FIG. 2 is a surgery history graph 200. FIG. 3 is a strain/sprain graph 300. FIG. 4 is a recordable injury graph 400. FIG. 5 is a first aid graph. All of the depicted graphs plot year of occurrence as a function of an event history of some type. For example, the surgery history graph of FIG. 2 shows plots of years of occurrence as a function of surgeries performed on persons.

Referring to the plot of subject C on the surgery history graph 200 of FIG. 2 for explanatory purposes, a first surgery is performed on subject C in the year 1973. A second surgery is performed in 1974. A third surgery is performed in 1981. In 1985, two additional surgeries are performed. The next surgery on subject C is in 1988. A seventh surgery is performed in 1990. The next surgery takes place in 1998, with three additional surgeries being performed in 2001, 2002 and 2004, respectively.

A review of the plot of subject C reveals that the frequency of surgeries during a period of time increases as the slope of the plot decreases, i.e., approaches zero. In general terms, the slope of a curve in any of the plots of FIGS. 2-5 may be used as an indicator of a frequency of a corresponding event. In particular, as the slope decreases, the frequency of occurrence of an event increases. Determination of frequency of an event may be made by analyzing the slope directly or by indirect means, such as y=f(x) calculations, and the like.

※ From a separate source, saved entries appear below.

Lemma init_mission_round :
  forall fuel ok w fd e p1 p2 q n key,
    ok <> 1 ->
    xml (self w) = Some e ->
    client_socket (self w) = Some fd ->
    sock_lookup fd (socks w) = Some (p1 :: p2 :: q) ->
    unpack_I (payload p1) = Ret n ->
    decode_utf8 (payload p2) = Ret key ->
    init_mission_loop (S fuel) ok w
    = ((if negb (n =? 1) then time_sleep 1000 else ret tt) ;;
       init_mission_loop fuel n)
        (with_self (set_turn_key key)
           (with_trace (EvRecv fd (payload p2))
              (with_clock (clock w + latency p1 + latency p2)
                 (with_socks ((fd, q) :: sock_remove fd
                                ((fd, p2 :: q) :: sock_remove fd (socks w)))
                    (with_trace (EvRecv fd (payload p1))
                       (with_trace (EvSend fd (ReqToken (handshake_token (self w))))
                          (with_trace (EvSend fd (ReqDescriptor e)) w))))))).
Proof.
  intros fuel ok w fd e p1 p2 q n key Hok Hxml Hsock Hq Hn Hkey.
  cbn [init_mission_loop].
  apply Z.eqb_neq in Hok. rewrite Hok.
  erewrite bind_ret by reflexivity.
  rewrite Hxml, Hsock.
  erewrite bind_ret by (eapply send_message_open; exact Hq).
  erewrite bind_ret by (eapply send_message_open; simpl; exact Hq).
  erewrite bind_ret by (eapply recv_message_open; simpl; exact Hq).
  erewrite bind_ret by (unfold lift; rewrite Hn; reflexivity).
  erewrite bind_ret by (eapply recv_message_open; simpl; apply sock_lookup_head).
  erewrite bind_ret by (unfold lift; rewrite Hkey; reflexivity).
  erewrite bind_ret by reflexivity.
  reflexivity.
Qed.

Lemma init_mission_loop_handshake :
  forall refused fuel ok w fd e accepted rest key,
    ok <> 1 ->
    xml (self w) = Some e ->
    client_socket (self w) = Some fd ->
    sock_lookup fd (socks w)
    = Some (handshake_answers refused accepted ++ rest)%list ->
    Forall turned_down refused ->
    unpack_I (payload (fst accepted)) = Ret 1 ->
    decode_utf8 (payload (snd accepted)) = Ret key ->
    (length refused < fuel)%nat ->
    exists w',
      init_mission_loop fuel ok w = (Ret tt, w')
      /\ self w' = set_turn_key key (self w)
      /\ trace w'
         = (rev (handshake_events fd e (handshake_token (self w)) refused accepted)
            ++ trace w)%list
      /\ sock_lookup fd (socks w') = Some rest
      /\ clock w'
         = clock w + total_latency (handshake_answers refused accepted)
           + 1000 * Z.of_nat (length refused).
Proof.
  induction refused as [|[p1 p2] refused IH];
    intros fuel ok w fd e accepted rest key Hok Hxml Hsock Hq Hdown Hone Hkey Hfuel;
    (destruct fuel as [|fuel]; [simpl in Hfuel; lia|]).
  - destruct accepted as [p1 p2]. simpl in Hq, Hone, Hkey.
    rewrite (init_mission_round fuel ok w fd e p1 p2 rest 1 key
               Hok Hxml Hsock Hq Hone Hkey).
    cbn [Z.eqb Pos.eqb negb].
    erewrite bind_ret by reflexivity.
    rewrite init_mission_loop_done.
    eexists. split; [reflexivity|].
    split; [reflexivity|]. split; [reflexivity|].
    split; [apply sock_lookup_head|].
    unfold total_latency. simpl. lia.
  - inversion Hdown as [|a l [[n [Hn Hne]] [k0 Hk0]] Hrest]; subst.
    simpl in Hn, Hk0, Hq.
    rewrite (init_mission_round fuel ok w fd e p1 p2 _ n k0
               Hok Hxml Hsock Hq Hn Hk0).
    assert (En : (n =? 1) = false) by (apply Z.eqb_neq; exact Hne).
    rewrite En. cbn [negb].
    erewrite bind_ret by reflexivity.
    match goal with
    | |- context [ init_mission_loop fuel n ?w0 ] =>
        destruct (IH fuel n w0 fd e accepted rest key)
          as (w' & Hrun & Hself & Ht & Hs & Hc);
          [ exact Hne | exact Hxml | exact Hsock | apply sock_lookup_head
          | exact Hrest | exact Hone | exact Hkey | simpl in Hfuel; lia | ]
    end.
    exists w'. split; [exact Hrun|].
    split. { rewrite Hself. reflexivity. }
    split.
    { rewrite Ht. unfold handshake_events. simpl.
      rewrite !rev_app_distr. simpl. rewrite <- !app_assoc. reflexivity. }
    split; [exact Hs|].
    rewrite Hc.
    assert (Hl : total_latency (handshake_answers ((p1, p2) :: refused) accepted)
                 = latency p1
                   + (latency p2
                      + total_latency (handshake_answers refused accepted)))
      by reflexivity.
    rewrite Hl. cbn [length]. rewrite Nat2Z.inj_succ.
    cbn [clock with_self with_trace with_clock with_socks]. lia.
Qed.

(** X15. The handshake of [_init_mission]: while the peer answers with a
    status that is not 1, the descriptor and the token
    [exp_uid:role:resets:agent_count:synchronous] are sent again after a
    pause of a second; it ends on the first status 1.  Every round reads a
    turn key, and the one the session holds afterwards is the key of the
    accepted round; nothing else of the session changes. *)
Theorem init_mission_handshake :
  forall refused fuel w fd e accepted rest key,
    xml (self w) = Some e ->
    client_socket (self w) = Some fd ->
    sock_lookup fd (socks w)
    = Some (handshake_answers refused accepted ++ rest)%list ->
    Forall turned_down refused ->
    unpack_I (payload (fst accepted)) = Ret 1 ->
    decode_utf8 (payload (snd accepted)) = Ret key ->
    (length refused < fuel)%nat ->
    exists w',
      _init_mission fuel w = (Ret tt, w')
      /\ self w' = set_turn_key key (self w)
      /\ trace w'
         = (rev (handshake_events fd e (handshake_token (self w)) refused accepted)
            ++ trace w)%list
      /\ sock_lookup fd (socks w') = Some rest
      /\ clock w'
         = clock w + total_latency (handshake_answers refused accepted)
           + 1000 * Z.of_nat (length refused).
Proof.
  intros refused fuel w fd e accepted rest key.
  unfold _init_mission. apply init_mission_loop_handshake. discriminate.
Qed.

(** ** [_find_server] *)

Lemma total_latency_nonneg :
  forall zeros, Forall no_port_yet zeros -> 0 <= total_latency zeros.
Proof.
  intros zeros H. induction H as [|p l [_ Hp] _ IH]; unfold total_latency; simpl.
  - lia.
  - fold (total_latency l). lia.
Qed.

Lemma find_server_loop_found :
  forall fuel sock start found w,
    found <> 0 -> find_server_loop fuel sock start found w = (Ret found, w).
Proof.
  intros fuel sock start found w H. apply Z.eqb_neq in H.
  destruct fuel; simpl; rewrite H; reflexivity.
Qed.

Each of the various frequency determinations may be weighted by some predetermined amount to account for variations in relative importance and significance of each factor.

INDUSTRIAL APPLICABILITY

Referring to FIG. 7, a flow diagram depicting a method for determining an increased probability of injury to a person is shown. More particularly, the flow diagram of FIG. 7 illustrates a method for predicting a transition to an increased probability of injury.

In a first control block 702, at least one factor is determined which is indicative of a propensity to anatomical failure, i.e., injury. The factors may include any combination of the above described factors, and may include additional factors as well.

In a second control block 704, the probability of an anatomical failure occurring is determined as a function of the above determined factors. The probability may be a probability of anatomical failure, a probability of morbidity, as noted in a third control block 706, or some combination of the two.

In a fourth control block 708, a prediction is made as to an increased probability of anatomical failure being about to occur. The prediction may be made as a function of the determined probability the determined factors, and a period of time of a condition. The prediction may be visualized in the failure frequency graph 100 of FIG. 1 as being, in time, in the second portion 102 of the curve, and predicting an imminent future entry into the third portion 106 of the curve.

In a fifth control block 710, an action may be initiated to prevent entry into the predicted increased probability of anatomical failure. Exemplary actions to take might include providing awareness training to the subject, i.e., person, to attempt to alter one or more factors or, alternatively, reassignment of the person to a different condition, e.g., job, before increased injury occurs.

The present invention, when used in the work environment by employers, may offer the benefit of providing a metric to control costs for health care of workers, and may serve to increase labor efficiency and productivity. Another benefit may be to provide a standard of measure of work expectations, and thus help identify possible issues of employee misuse relative to the reporting of injuries.

Other aspects can be obtained from a study of the drawings, the disclosure, and the appended claims.